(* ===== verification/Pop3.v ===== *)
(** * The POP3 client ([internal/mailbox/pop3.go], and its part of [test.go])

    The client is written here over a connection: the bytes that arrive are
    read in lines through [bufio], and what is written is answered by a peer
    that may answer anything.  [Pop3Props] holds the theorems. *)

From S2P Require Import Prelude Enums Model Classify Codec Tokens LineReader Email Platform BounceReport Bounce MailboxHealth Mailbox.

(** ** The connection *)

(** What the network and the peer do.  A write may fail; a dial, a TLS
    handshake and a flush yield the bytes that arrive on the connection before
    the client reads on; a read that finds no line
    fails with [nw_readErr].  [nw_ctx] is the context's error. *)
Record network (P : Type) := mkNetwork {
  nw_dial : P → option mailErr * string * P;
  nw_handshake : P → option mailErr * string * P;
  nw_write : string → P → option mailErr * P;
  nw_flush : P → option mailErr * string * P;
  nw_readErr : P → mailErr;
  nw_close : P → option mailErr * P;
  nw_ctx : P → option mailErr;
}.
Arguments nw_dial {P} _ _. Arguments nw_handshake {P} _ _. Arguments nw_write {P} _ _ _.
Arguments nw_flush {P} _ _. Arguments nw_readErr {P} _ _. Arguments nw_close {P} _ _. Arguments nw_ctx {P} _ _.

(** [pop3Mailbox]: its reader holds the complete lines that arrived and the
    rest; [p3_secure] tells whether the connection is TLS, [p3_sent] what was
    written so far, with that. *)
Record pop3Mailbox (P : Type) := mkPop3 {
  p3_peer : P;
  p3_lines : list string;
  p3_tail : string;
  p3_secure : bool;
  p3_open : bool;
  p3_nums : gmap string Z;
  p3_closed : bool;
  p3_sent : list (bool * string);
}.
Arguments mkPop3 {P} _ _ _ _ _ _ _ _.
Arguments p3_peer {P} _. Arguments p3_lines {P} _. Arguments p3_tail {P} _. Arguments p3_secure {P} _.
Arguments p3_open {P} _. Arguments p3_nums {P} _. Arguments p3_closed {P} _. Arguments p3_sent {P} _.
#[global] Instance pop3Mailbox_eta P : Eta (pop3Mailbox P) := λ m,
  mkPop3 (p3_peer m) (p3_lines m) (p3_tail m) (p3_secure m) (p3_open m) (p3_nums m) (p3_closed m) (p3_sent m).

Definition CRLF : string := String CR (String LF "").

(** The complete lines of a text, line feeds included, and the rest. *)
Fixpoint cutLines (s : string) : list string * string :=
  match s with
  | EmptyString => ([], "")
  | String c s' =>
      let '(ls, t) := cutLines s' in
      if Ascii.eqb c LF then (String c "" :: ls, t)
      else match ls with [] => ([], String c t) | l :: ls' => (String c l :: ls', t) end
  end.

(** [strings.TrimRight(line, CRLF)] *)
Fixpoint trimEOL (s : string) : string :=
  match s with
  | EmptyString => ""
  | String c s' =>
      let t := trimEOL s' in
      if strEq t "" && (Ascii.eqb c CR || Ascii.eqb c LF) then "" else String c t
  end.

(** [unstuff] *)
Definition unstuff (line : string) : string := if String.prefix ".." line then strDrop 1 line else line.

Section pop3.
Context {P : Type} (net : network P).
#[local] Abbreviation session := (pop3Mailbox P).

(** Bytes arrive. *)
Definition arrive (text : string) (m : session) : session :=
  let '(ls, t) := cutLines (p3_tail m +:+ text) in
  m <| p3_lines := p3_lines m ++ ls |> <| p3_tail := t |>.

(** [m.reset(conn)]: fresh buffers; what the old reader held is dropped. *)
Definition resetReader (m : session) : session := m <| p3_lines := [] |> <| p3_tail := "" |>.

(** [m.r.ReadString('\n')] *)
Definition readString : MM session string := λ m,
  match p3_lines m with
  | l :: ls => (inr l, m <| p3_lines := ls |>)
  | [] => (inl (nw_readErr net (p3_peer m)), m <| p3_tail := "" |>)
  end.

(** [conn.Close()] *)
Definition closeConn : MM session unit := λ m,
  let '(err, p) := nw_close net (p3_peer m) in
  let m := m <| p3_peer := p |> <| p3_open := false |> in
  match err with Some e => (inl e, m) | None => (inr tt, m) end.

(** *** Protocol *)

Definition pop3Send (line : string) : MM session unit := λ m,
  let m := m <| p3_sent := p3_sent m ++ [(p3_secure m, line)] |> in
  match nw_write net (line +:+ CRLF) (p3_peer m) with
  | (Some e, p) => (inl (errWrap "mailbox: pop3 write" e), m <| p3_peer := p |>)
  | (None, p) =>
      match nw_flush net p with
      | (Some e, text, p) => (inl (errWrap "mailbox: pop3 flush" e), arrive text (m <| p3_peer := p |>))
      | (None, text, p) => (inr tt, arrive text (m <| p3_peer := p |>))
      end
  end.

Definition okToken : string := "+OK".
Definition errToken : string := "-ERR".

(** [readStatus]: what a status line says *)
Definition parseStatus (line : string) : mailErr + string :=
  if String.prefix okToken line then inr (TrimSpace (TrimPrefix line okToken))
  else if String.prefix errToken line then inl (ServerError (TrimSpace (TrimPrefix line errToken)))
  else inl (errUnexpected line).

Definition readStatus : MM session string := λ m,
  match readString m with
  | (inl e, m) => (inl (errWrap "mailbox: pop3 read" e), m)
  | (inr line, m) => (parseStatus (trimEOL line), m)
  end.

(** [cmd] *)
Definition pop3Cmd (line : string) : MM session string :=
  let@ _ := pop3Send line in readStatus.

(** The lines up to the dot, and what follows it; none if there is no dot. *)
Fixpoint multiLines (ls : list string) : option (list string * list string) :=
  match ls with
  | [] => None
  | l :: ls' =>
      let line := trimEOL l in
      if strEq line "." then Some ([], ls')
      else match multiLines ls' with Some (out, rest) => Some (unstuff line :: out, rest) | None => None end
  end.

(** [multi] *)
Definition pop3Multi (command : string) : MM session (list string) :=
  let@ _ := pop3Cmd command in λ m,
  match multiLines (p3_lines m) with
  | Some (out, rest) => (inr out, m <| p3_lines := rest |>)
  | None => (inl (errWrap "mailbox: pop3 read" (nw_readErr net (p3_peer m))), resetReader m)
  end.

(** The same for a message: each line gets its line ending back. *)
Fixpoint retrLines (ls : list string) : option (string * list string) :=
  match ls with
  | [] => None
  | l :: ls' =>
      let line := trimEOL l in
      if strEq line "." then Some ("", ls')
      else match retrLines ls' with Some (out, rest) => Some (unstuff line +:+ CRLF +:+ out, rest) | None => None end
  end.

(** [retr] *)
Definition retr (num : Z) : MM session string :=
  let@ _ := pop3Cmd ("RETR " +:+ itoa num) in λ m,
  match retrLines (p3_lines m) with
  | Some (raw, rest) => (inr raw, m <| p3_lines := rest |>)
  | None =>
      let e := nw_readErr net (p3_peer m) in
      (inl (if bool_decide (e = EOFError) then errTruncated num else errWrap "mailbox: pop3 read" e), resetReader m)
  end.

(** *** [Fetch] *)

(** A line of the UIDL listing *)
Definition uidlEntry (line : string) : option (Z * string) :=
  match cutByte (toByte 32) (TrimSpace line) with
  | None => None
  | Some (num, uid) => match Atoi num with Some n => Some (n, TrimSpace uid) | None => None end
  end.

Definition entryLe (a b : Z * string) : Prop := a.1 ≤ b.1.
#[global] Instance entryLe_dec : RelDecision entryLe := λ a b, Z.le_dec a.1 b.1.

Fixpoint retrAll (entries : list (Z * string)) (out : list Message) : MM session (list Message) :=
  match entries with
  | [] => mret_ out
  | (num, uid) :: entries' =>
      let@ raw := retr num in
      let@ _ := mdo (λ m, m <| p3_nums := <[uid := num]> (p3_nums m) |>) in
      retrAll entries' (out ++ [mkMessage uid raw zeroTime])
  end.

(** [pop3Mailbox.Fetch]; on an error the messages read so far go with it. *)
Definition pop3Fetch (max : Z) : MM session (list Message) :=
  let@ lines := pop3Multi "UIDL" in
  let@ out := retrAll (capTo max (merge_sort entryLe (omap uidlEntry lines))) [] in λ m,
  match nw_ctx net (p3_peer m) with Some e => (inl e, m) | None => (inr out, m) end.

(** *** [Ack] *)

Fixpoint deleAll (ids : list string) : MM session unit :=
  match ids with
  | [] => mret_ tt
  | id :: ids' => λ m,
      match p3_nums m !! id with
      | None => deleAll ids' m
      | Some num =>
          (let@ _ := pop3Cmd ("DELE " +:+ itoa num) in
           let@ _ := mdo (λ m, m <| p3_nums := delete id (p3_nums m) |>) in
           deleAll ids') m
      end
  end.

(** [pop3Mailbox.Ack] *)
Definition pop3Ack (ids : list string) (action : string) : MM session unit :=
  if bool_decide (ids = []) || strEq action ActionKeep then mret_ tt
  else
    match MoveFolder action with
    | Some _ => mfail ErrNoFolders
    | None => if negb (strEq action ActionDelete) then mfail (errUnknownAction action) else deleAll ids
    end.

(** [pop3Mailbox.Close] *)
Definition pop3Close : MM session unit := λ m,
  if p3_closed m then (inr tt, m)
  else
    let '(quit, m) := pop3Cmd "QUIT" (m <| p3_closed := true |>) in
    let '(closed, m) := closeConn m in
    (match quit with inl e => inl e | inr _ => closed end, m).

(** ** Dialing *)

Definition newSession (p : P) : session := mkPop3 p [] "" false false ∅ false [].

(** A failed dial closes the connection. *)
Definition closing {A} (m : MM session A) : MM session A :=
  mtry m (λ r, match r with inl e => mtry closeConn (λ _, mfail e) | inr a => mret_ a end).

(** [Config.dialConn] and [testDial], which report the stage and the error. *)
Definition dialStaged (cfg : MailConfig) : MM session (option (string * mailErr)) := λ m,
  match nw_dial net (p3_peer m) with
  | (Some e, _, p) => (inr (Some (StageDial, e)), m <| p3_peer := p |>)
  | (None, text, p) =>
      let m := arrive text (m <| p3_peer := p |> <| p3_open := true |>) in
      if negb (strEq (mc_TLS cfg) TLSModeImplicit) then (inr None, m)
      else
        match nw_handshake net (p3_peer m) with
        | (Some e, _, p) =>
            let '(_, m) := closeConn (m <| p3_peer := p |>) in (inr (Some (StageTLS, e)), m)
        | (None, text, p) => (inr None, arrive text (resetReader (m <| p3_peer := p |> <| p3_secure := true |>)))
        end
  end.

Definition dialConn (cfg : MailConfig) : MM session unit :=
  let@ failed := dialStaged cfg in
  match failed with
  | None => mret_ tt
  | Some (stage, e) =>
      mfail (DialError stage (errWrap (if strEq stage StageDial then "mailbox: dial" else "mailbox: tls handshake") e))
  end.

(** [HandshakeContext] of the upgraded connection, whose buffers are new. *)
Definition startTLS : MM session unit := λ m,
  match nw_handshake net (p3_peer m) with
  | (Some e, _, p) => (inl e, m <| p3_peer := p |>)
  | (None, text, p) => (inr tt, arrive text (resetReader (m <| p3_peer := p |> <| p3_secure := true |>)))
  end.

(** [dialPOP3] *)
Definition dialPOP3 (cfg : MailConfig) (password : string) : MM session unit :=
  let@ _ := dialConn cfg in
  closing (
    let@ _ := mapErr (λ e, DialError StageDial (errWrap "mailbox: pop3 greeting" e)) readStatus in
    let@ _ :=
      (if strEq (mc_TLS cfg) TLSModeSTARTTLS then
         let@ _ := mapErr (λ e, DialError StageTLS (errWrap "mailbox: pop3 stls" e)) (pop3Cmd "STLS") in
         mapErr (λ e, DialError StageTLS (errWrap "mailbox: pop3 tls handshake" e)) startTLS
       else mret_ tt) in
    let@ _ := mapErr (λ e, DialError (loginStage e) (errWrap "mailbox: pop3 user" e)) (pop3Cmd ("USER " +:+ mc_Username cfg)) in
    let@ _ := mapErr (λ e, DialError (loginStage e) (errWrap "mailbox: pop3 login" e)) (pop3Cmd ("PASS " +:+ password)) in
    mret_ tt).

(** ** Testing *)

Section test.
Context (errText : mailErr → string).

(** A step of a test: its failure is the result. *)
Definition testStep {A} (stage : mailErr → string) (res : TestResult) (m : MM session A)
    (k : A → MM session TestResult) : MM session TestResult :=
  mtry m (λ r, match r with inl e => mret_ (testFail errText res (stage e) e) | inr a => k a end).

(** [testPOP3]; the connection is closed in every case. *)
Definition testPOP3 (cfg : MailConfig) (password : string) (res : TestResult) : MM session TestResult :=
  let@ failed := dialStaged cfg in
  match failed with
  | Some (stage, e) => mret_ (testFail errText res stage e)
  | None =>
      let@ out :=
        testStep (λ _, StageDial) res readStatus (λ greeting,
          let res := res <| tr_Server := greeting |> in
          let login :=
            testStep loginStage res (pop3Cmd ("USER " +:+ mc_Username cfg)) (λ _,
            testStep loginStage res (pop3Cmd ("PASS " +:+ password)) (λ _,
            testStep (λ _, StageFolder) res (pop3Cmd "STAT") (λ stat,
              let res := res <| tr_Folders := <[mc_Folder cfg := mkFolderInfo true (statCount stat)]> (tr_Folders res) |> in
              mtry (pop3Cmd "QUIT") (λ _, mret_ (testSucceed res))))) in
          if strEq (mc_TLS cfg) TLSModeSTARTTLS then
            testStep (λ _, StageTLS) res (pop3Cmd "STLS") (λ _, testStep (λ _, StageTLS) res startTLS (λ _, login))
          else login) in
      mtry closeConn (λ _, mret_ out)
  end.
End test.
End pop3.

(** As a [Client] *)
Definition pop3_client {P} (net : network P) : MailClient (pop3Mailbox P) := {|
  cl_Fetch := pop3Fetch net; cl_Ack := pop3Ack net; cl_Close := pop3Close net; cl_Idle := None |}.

==

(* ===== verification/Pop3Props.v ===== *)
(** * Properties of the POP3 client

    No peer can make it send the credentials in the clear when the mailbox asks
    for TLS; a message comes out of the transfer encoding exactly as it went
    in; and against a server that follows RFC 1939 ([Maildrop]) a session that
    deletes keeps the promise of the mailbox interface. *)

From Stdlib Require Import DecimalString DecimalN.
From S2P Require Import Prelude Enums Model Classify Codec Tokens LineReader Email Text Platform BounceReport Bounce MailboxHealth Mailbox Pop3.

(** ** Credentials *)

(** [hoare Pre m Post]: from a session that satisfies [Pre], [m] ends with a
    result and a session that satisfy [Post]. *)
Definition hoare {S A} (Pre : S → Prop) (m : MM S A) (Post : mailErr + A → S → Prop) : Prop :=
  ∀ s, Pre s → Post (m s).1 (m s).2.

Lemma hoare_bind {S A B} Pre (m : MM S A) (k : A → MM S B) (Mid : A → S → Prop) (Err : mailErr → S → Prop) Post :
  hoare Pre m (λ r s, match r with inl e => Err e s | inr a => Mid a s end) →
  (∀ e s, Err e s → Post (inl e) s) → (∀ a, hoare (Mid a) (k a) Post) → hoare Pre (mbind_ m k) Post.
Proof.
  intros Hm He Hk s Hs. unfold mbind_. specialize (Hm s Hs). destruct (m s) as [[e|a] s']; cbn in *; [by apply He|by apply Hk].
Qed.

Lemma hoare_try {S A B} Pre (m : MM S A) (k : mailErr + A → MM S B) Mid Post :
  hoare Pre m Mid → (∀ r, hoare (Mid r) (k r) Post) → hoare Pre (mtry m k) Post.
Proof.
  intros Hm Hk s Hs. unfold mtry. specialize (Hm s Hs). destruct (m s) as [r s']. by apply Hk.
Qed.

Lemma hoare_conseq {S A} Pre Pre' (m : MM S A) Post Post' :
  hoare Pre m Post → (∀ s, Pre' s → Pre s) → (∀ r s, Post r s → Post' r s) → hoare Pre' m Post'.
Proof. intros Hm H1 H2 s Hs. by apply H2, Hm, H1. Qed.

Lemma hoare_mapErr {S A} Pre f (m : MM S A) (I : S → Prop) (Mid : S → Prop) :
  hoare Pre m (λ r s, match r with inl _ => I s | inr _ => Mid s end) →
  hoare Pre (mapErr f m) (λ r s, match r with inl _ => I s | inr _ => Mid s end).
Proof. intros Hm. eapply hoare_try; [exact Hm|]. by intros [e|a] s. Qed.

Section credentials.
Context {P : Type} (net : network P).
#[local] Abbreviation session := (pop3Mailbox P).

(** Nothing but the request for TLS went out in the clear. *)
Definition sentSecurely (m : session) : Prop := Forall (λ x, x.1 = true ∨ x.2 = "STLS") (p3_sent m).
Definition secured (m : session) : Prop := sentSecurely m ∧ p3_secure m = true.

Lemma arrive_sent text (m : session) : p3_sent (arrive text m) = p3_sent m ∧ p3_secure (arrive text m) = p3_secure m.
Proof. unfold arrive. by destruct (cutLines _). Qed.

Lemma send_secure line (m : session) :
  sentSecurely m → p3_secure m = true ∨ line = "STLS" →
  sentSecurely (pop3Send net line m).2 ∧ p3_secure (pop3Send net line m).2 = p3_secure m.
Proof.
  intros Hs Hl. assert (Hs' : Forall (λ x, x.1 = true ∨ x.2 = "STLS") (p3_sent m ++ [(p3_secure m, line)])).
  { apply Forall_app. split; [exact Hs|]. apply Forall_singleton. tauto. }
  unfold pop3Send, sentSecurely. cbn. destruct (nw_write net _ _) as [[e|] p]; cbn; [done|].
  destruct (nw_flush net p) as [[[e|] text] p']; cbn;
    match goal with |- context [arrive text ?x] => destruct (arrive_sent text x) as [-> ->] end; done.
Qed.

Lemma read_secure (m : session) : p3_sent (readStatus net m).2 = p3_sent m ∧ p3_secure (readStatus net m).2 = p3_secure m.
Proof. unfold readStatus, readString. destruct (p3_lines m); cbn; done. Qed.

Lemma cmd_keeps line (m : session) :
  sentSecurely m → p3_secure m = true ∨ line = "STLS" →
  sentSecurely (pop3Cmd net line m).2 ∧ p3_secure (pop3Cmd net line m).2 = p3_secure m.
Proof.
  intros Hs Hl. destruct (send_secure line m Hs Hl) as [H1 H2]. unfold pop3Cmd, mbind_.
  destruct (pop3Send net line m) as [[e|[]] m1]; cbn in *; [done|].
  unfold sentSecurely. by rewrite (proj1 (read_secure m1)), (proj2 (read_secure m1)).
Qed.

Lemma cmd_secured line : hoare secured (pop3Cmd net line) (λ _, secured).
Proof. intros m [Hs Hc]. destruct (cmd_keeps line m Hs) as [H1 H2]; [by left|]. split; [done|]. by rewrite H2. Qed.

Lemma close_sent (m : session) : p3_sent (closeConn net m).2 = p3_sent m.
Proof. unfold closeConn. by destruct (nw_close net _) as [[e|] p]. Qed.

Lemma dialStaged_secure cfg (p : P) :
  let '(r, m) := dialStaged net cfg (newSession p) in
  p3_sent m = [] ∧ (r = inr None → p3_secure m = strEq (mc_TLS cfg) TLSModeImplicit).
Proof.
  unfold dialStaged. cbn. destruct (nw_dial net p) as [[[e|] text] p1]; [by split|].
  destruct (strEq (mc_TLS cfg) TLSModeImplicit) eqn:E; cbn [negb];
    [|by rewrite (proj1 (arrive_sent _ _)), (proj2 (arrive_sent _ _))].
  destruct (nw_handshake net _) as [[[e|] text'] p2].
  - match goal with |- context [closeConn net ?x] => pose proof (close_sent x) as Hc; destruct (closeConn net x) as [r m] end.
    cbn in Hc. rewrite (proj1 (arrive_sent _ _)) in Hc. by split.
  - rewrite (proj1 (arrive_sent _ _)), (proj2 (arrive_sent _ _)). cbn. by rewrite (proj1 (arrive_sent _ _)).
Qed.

PROMPT: Retype, in the same exact form, the lines of the material above from the line holding "Definition secured (m" through the line holding "Lemma send_secure line".

ANSWER SPACE:
Definition secured (m : session) : Prop := sentSecurely m ∧ p3_secure m = true.

Lemma arrive_sent text (m : session) : p3_sent (arrive text m) = p3_sent m ∧ p3_secure (arrive text m) = p3_secure m.
Proof. unfold arrive. by destruct (cutLines _). Qed.

Lemma send_secure line (m : session) :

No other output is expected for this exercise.